» **What you are asked to do**
Transcribe only part of the material below: the lines from the one containing "[(48, 57); (65, 90);" through the one containing "(2858, 2864); (2866, 2867);", inclusive, exactly as written.

» **Dataset records**
(** ** Exceptions and results *)

(** The subclasses of Python's [Exception] that the modelled code can meet.
    The first five are raised by [requests.get] and [raise_for_status]. *)
Inductive exn : Type :=
| ConnectionError
| Timeout
| TooManyRedirects
| ChunkedEncodingError
| HTTPError
| JSONDecodeError
| AttributeError
| TypeError
| ValueError.

Inductive result (A : Type) : Type :=
| Ok (a : A)
| Raise (e : exn).
Arguments Ok {A} a.
Arguments Raise {A} e.

(** ** Python objects *)

(** The objects the handlers build and read: what [json] decodes to, and
    what [jsonify] encodes.  A dict keeps its insertion order; its keys are
    unique, so that looking up the first binding of a key is [dict.get]. *)
Inductive pyobj : Type :=
| PyNone
| PyBool (b : bool)
| PyInt (z : Z)
| PyFloat (f : float)
| PyStr (s : string)
| PyList (l : list pyobj)
| PyDict (d : list (string * pyobj)).

Fixpoint lookup {V} (k : string) (d : list (string * V)) : option V :=
  match d with
  | [] => None
  | (k', v) :: d' => if String.eqb k k' then Some v else lookup k d'
  end.

(** [d.get(k, default)] on a dict. *)
Definition dict_get {V} (d : list (string * V)) (k : string) (default : V) : V :=
  match lookup k d with
  | Some v => v
  | None => default
  end.

(** [d.get(k, default)] where the key is a string or [None]; [None] is the
    key of no entry of a dict keyed by strings. *)
Definition dict_get_opt {V} (d : list (string * V)) (k : option string)
    (default : V) : V :=
  match k with
  | Some s => dict_get d s default
  | None => default
  end.

(** [o[k]] read off an object, [None] where there is no such entry. *)
Definition field (k : string) (o : pyobj) : option pyobj :=
  match o with
  | PyDict d => lookup k d
  | _ => None
  end.
(** The code points for which [str.isalnum] holds (Unicode 14). *)
Definition alnum_ranges : list (N * N) :=
  [(48, 57); (65, 90); (97, 122); (170, 170); (178, 179); (181, 181);
   (185, 186); (188, 190); (192, 214); (216, 246); (248, 705); (710, 721);
   (736, 740); (748, 748); (750, 750); (880, 884); (886, 887); (890, 893);
   (895, 895); (902, 902); (904, 906); (908, 908); (910, 929); (931, 1013);
   (1015, 1153); (1162, 1327); (1329, 1366); (1369, 1369); (1376, 1416);
   (1488, 1514); (1519, 1522); (1568, 1610); (1632, 1641); (1646, 1647);
   (1649, 1747); (1749, 1749); (1765, 1766); (1774, 1788); (1791, 1791);
   (1808, 1808); (1810, 1839); (1869, 1957); (1969, 1969); (1984, 2026);
   (2036, 2037); (2042, 2042); (2048, 2069); (2074, 2074); (2084, 2084);
   (2088, 2088); (2112, 2136); (2144, 2154); (2160, 2183); (2185, 2190);
   (2208, 2249); (2308, 2361); (2365, 2365); (2384, 2384); (2392, 2401);
   (2406, 2415); (2417, 2432); (2437, 2444); (2447, 2448); (2451, 2472);
   (2474, 2480); (2482, 2482); (2486, 2489); (2493, 2493); (2510, 2510);
   (2524, 2525); (2527, 2529); (2534, 2545); (2548, 2553); (2556, 2556);
   (2565, 2570); (2575, 2576); (2579, 2600); (2602, 2608); (2610, 2611);
   (2613, 2614); (2616, 2617); (2649, 2652); (2654, 2654); (2662, 2671);
   (2674, 2676); (2693, 2701); (2703, 2705); (2707, 2728); (2730, 2736);
   (2738, 2739); (2741, 2745); (2749, 2749); (2768, 2768); (2784, 2785);
   (2790, 2799); (2809, 2809); (2821, 2828); (2831, 2832); (2835, 2856);
   (2858, 2864); (2866, 2867); (2869, 2873); (2877, 2877); (2908, 2909);
   (2911, 2913); (2918, 2927); (2929, 2935); (2947, 2947); (2949, 2954);
   (2958, 2960); (2962, 2965); (2969, 2970); (2972, 2972); (2974, 2975);
   (2979, 2980); (2984, 2986); (2990, 3001); (3024, 3024); (3046, 3058);
   (3077, 3084); (3086, 3088); (3090, 3112); (3114, 3129); (3133, 3133);
   (3160, 3162); (3165, 3165); (3168, 3169); (3174, 3183); (3192, 3198);
   (3200, 3200); (3205, 3212); (3214, 3216); (3218, 3240); (3242, 3251);
   (3253, 3257); (3261, 3261); (3293, 3294); (3296, 3297); (3302, 3311);
   (3313, 3314); (3332, 3340); (3342, 3344); (3346, 3386); (3389, 3389);
   (3406, 3406); (3412, 3414); (3416, 3425); (3430, 3448); (3450, 3455);
   (3461, 3478); (3482, 3505); (3507, 3515); (3517, 3517); (3520, 3526);
   (3558, 3567); (3585, 3632); (3634, 3635); (3648, 3654); (3664, 3673);
   (3713, 3714); (3716, 3716); (3718, 3722); (3724, 3747); (3749, 3749);
   (3751, 3760); (3762, 3763); (3773, 3773); (3776, 3780); (3782, 3782);
   (3792, 3801); (3804, 3807); (3840, 3840); (3872, 3891); (3904, 3911);
   (3913, 3948); (3976, 3980); (4096, 4138); (4159, 4169); (4176, 4181);
   (4186, 4189); (4193, 4193); (4197, 4198); (4206, 4208); (4213, 4225);
   (4238, 4238); (4240, 4249); (4256, 4293); (4295, 4295); (4301, 4301);
   (4304, 4346); (4348, 4680); (4682, 4685); (4688, 4694); (4696, 4696);
   (4698, 4701); (4704, 4744); (4746, 4749); (4752, 4784); (4786, 4789);
   (4792, 4798); (4800, 4800); (4802, 4805); (4808, 4822); (4824, 4880);
   (4882, 4885); (4888, 4954); (4969, 4988); (4992, 5007); (5024, 5109);
   (5112, 5117); (5121, 5740); (5743, 5759); (5761, 5786); (5792, 5866);
   (5870, 5880); (5888, 5905); (5919, 5937); (5952, 5969); (5984, 5996);
   (5998, 6000); (6016, 6067); (6103, 6103); (6108, 6108); (6112, 6121);
   (6128, 6137); (6160, 6169); (6176, 6264); (6272, 6276); (6279, 6312);
   (6314, 6314); (6320, 6389); (6400, 6430); (6470, 6509); (6512, 6516);
   (6528, 6571); (6576, 6601); (6608, 6618); (6656, 6678); (6688, 6740);
   (6784, 6793); (6800, 6809); (6823, 6823); (6917, 6963); (6981, 6988);
   (6992, 7001); (7043, 7072); (7086, 7141); (7168, 7203); (7232, 7241);
   (7245, 7293); (7296, 7304); (7312, 7354); (7357, 7359); (7401, 7404);
   (7406, 7411); (7413, 7414); (7418, 7418); (7424, 7615); (7680, 7957);
   (7960, 7965); (7968, 8005); (8008, 8013); (8016, 8023); (8025, 8025);
   (8027, 8027); (8029, 8029); (8031, 8061); (8064, 8116); (8118, 8124);
   (8126, 8126); (8130, 8132); (8134, 8140); (8144, 8147); (8150, 8155);
   (8160, 8172); (8178, 8180); (8182, 8188); (8304, 8305); (8308, 8313);
   (8319, 8329); (8336, 8348); (8450, 8450); (8455, 8455); (8458, 8467);
   (8469, 8469); (8473, 8477); (8484, 8484); (8486, 8486); (8488, 8488);
   (8490, 8493); (8495, 8505); (8508, 8511); (8517, 8521); (8526, 8526);
   (8528, 8585); (9312, 9371); (9450, 9471); (10102, 10131); (11264, 11492);
   (11499, 11502); (11506, 11507); (11517, 11517); (11520, 11557);
   (11559, 11559); (11565, 11565); (11568, 11623); (11631, 11631);
   (11648, 11670); (11680, 11686); (11688, 11694); (11696, 11702);
   (11704, 11710); (11712, 11718); (11720, 11726); (11728, 11734);
   (11736, 11742); (11823, 11823); (12293, 12295); (12321, 12329);
   (12337, 12341); (12344, 12348); (12353, 12438); (12445, 12447);
   (12449, 12538); (12540, 12543); (12549, 12591); (12593, 12686);
   (12690, 12693); (12704, 12735); (12784, 12799); (12832, 12841);
   (12872, 12879); (12881, 12895); (12928, 12937); (12977, 12991);
   (13312, 19903); (19968, 42124); (42192, 42237); (42240, 42508);
   (42512, 42539); (42560, 42606); (42623, 42653); (42656, 42735);
   (42775, 42783); (42786, 42888); (42891, 42954); (42960, 42961);
   (42963, 42963); (42965, 42969); (42994, 43009); (43011, 43013);
   (43015, 43018); (43020, 43042); (43056, 43061); (43072, 43123);
   (43138, 43187); (43216, 43225); (43250, 43255); (43259, 43259);
   (43261, 43262); (43264, 43301); (43312, 43334); (43360, 43388);
   (43396, 43442); (43471, 43481); (43488, 43492); (43494, 43518);
   (43520, 43560); (43584, 43586); (43588, 43595); (43600, 43609);
   (43616, 43638); (43642, 43642); (43646, 43695); (43697, 43697);
   (43701, 43702); (43705, 43709); (43712, 43712); (43714, 43714);
   (43739, 43741); (43744, 43754); (43762, 43764); (43777, 43782);
   (43785, 43790); (43793, 43798); (43808, 43814); (43816, 43822);
   (43824, 43866); (43868, 43881); (43888, 44002); (44016, 44025);
   (44032, 55203); (55216, 55238); (55243, 55291); (63744, 64109);
   (64112, 64217); (64256, 64262); (64275, 64279); (64285, 64285);
   (64287, 64296); (64298, 64310); (64312, 64316); (64318, 64318);
   (64320, 64321); (64323, 64324); (64326, 64433); (64467, 64829);
   (64848, 64911); (64914, 64967); (65008, 65019); (65136, 65140);
   (65142, 65276); (65296, 65305); (65313, 65338); (65345, 65370);
   (65382, 65470); (65474, 65479); (65482, 65487); (65490, 65495);
   (65498, 65500); (65536, 65547); (65549, 65574); (65576, 65594);
   (65596, 65597); (65599, 65613); (65616, 65629); (65664, 65786);
   (65799, 65843); (65856, 65912); (65930, 65931); (66176, 66204);
   (66208, 66256); (66273, 66299); (66304, 66339); (66349, 66378);
   (66384, 66421); (66432, 66461); (66464, 66499); (66504, 66511);
   (66513, 66517); (66560, 66717); (66720, 66729); (66736, 66771);
   (66776, 66811); (66816, 66855); (66864, 66915); (66928, 66938);
   (66940, 66954); (66956, 66962); (66964, 66965); (66967, 66977);
   (66979, 66993); (66995, 67001); (67003, 67004); (67072, 67382);
   (67392, 67413); (67424, 67431); (67456, 67461); (67463, 67504);
   (67506, 67514); (67584, 67589); (67592, 67592); (67594, 67637);
   (67639, 67640); (67644, 67644); (67647, 67669); (67672, 67702);
   (67705, 67742); (67751, 67759); (67808, 67826); (67828, 67829);
   (67835, 67867); (67872, 67897); (67968, 68023); (68028, 68047);
   (68050, 68096); (68112, 68115); (68117, 68119); (68121, 68149);
   (68160, 68168); (68192, 68222); (68224, 68255); (68288, 68295);
   (68297, 68324); (68331, 68335); (68352, 68405); (68416, 68437);
   (68440, 68466); (68472, 68497); (68521, 68527); (68608, 68680);
   (68736, 68786); (68800, 68850); (68858, 68899); (68912, 68921);
   (69216, 69246); (69248, 69289); (69296, 69297); (69376, 69415);
   (69424, 69445); (69457, 69460); (69488, 69505); (69552, 69579);
   (69600, 69622); (69635, 69687); (69714, 69743); (69745, 69746);
   (69749, 69749); (69763, 69807); (69840, 69864); (69872, 69881);
   (69891, 69926); (69942, 69951); (69956, 69956); (69959, 69959);
   (69968, 70002); (70006, 70006); (70019, 70066); (70081, 70084);
   (70096, 70106); (70108, 70108); (70113, 70132); (70144, 70161);
   (70163, 70187); (70272, 70278); (70280, 70280); (70282, 70285);
   (70287, 70301); (70303, 70312); (70320, 70366); (70384, 70393);
   (70405, 70412); (70415, 70416); (70419, 70440); (70442, 70448);
   (70450, 70451); (70453, 70457); (70461, 70461); (70480, 70480);
   (70493, 70497); (70656, 70708); (70727, 70730); (70736, 70745);
   (70751, 70753); (70784, 70831); (70852, 70853); (70855, 70855);
   (70864, 70873); (71040, 71086); (71128, 71131); (71168, 71215);
   (71236, 71236); (71248, 71257); (71296, 71338); (71352, 71352);
   (71360, 71369); (71424, 71450); (71472, 71483); (71488, 71494);
   (71680, 71723); (71840, 71922); (71935, 71942); (71945, 71945);
   (71948, 71955); (71957, 71958); (71960, 71983); (71999, 71999);
   (72001, 72001); (72016, 72025); (72096, 72103); (72106, 72144);
   (72161, 72161); (72163, 72163); (72192, 72192); (72203, 72242);
   (72250, 72250); (72272, 72272); (72284, 72329); (72349, 72349);
   (72368, 72440); (72704, 72712); (72714, 72750); (72768, 72768);
   (72784, 72812); (72818, 72847); (72960, 72966); (72968, 72969);
   (72971, 73008); (73030, 73030); (73040, 73049); (73056, 73061);
   (73063, 73064); (73066, 73097); (73112, 73112); (73120, 73129);
   (73440, 73458); (73648, 73648); (73664, 73684); (73728, 74649);
   (74752, 74862); (74880, 75075); (77712, 77808); (77824, 78894);
   (82944, 83526); (92160, 92728); (92736, 92766); (92768, 92777);
   (92784, 92862); (92864, 92873); (92880, 92909); (92928, 92975);
   (92992, 92995); (93008, 93017); (93019, 93025); (93027, 93047);
   (93053, 93071); (93760, 93846); (93952, 94026); (94032, 94032);
   (94099, 94111); (94176, 94177); (94179, 94179); (94208, 100343);
   (100352, 101589); (101632, 101640); (110576, 110579); (110581, 110587);
   (110589, 110590); (110592, 110882); (110928, 110930); (110948, 110951);
   (110960, 111355); (113664, 113770); (113776, 113788); (113792, 113800);
   (113808, 113817); (119520, 119539); (119648, 119672); (119808, 119892);
   (119894, 119964); (119966, 119967); (119970, 119970); (119973, 119974);
   (119977, 119980); (119982, 119993); (119995, 119995); (119997, 120003);
   (120005, 120069); (120071, 120074); (120077, 120084); (120086, 120092);
   (120094, 120121); (120123, 120126); (120128, 120132); (120134, 120134);
   (120138, 120144); (120146, 120485); (120488, 120512); (120514, 120538);
   (120540, 120570); (120572, 120596); (120598, 120628); (120630, 120654);
   (120656, 120686); (120688, 120712); (120714, 120744); (120746, 120770);
   (120772, 120779); (120782, 120831); (122624, 122654); (123136, 123180);
   (123191, 123197); (123200, 123209); (123214, 123214); (123536, 123565);
   (123584, 123627); (123632, 123641); (124896, 124902); (124904, 124907);
   (124909, 124910); (124912, 124926); (124928, 125124); (125127, 125135);
   (125184, 125251); (125259, 125259); (125264, 125273); (126065, 126123);
   (126125, 126127); (126129, 126132); (126209, 126253); (126255, 126269);
   (126464, 126467); (126469, 126495); (126497, 126498); (126500, 126500);
   (126503, 126503); (126505, 126514); (126516, 126519); (126521, 126521);
   (126523, 126523); (126530, 126530); (126535, 126535); (126537, 126537);
   (126539, 126539); (126541, 126543); (126545, 126546); (126548, 126548);
   (126551, 126551); (126553, 126553); (126555, 126555); (126557, 126557);
   (126559, 126559); (126561, 126562); (126564, 126564); (126567, 126570);
   (126572, 126578); (126580, 126583); (126585, 126588); (126590, 126590);
   (126592, 126601); (126603, 126619); (126625, 126627); (126629, 126633);
   (126635, 126651); (127232, 127244); (130032, 130041); (131072, 173791);
   (173824, 177976); (177984, 178205); (178208, 183969); (183984, 191456);
   (194560, 195101); (196608, 201546)]%N.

» **Your solution**
  [(48, 57); (65, 90); (97, 122); (170, 170); (178, 179); (181, 181);
   (185, 186); (188, 190); (192, 214); (216, 246); (248, 705); (710, 721);
   (736, 740); (748, 748); (750, 750); (880, 884); (886, 887); (890, 893);
   (895, 895); (902, 902); (904, 906); (908, 908); (910, 929); (931, 1013);
   (1015, 1153); (1162, 1327); (1329, 1366); (1369, 1369); (1376, 1416);
   (1488, 1514); (1519, 1522); (1568, 1610); (1632, 1641); (1646, 1647);
   (1649, 1747); (1749, 1749); (1765, 1766); (1774, 1788); (1791, 1791);
   (1808, 1808); (1810, 1839); (1869, 1957); (1969, 1969); (1984, 2026);
   (2036, 2037); (2042, 2042); (2048, 2069); (2074, 2074); (2084, 2084);
   (2088, 2088); (2112, 2136); (2144, 2154); (2160, 2183); (2185, 2190);
   (2208, 2249); (2308, 2361); (2365, 2365); (2384, 2384); (2392, 2401);
   (2406, 2415); (2417, 2432); (2437, 2444); (2447, 2448); (2451, 2472);
   (2474, 2480); (2482, 2482); (2486, 2489); (2493, 2493); (2510, 2510);
   (2524, 2525); (2527, 2529); (2534, 2545); (2548, 2553); (2556, 2556);
   (2565, 2570); (2575, 2576); (2579, 2600); (2602, 2608); (2610, 2611);
   (2613, 2614); (2616, 2617); (2649, 2652); (2654, 2654); (2662, 2671);
   (2674, 2676); (2693, 2701); (2703, 2705); (2707, 2728); (2730, 2736);
   (2738, 2739); (2741, 2745); (2749, 2749); (2768, 2768); (2784, 2785);
   (2790, 2799); (2809, 2809); (2821, 2828); (2831, 2832); (2835, 2856);
   (2858, 2864); (2866, 2867); (2869, 2873); (2877, 2877); (2908, 2909);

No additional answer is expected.